HOW TO COMPLETE THIS TASK =>
Run through the records and, wherever a line holds the word "handlers", return that line.

EXERCISE INPUTS =>
▬▬▬
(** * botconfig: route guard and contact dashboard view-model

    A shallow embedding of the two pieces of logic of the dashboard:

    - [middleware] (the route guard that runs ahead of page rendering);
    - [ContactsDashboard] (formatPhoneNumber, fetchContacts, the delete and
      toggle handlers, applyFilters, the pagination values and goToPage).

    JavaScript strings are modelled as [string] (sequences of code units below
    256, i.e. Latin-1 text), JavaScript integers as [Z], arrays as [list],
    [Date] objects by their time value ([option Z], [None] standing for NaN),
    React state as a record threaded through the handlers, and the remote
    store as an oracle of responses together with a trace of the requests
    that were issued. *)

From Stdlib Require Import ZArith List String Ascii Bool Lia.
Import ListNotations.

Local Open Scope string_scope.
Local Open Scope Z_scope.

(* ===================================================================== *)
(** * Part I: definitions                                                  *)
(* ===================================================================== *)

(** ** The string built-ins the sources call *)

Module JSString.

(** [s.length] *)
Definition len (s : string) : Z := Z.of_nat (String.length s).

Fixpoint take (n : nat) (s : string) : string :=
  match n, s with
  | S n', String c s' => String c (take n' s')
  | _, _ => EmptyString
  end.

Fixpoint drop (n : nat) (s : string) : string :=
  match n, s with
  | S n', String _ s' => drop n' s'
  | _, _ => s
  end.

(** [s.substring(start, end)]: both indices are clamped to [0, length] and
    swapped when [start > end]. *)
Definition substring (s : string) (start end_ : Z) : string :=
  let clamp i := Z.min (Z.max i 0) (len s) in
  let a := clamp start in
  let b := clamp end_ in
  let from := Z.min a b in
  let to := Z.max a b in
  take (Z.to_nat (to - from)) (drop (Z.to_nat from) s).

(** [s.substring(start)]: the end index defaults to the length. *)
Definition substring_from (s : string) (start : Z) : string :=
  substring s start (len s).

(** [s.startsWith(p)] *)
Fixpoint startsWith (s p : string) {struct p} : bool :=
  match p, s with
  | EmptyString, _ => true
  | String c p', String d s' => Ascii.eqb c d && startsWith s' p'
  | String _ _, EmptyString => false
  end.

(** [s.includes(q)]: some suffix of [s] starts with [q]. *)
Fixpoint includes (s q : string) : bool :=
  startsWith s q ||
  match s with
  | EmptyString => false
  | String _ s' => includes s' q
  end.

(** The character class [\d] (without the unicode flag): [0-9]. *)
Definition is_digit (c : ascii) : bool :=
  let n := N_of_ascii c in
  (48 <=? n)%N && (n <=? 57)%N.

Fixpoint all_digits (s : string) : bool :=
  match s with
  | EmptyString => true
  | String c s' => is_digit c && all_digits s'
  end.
▬▬▬
RESULT OF THE EXERCISE =>
      toggle handlers, applyFilters, the pagination values and goToPage).
    React state as a record threaded through the handlers, and the remote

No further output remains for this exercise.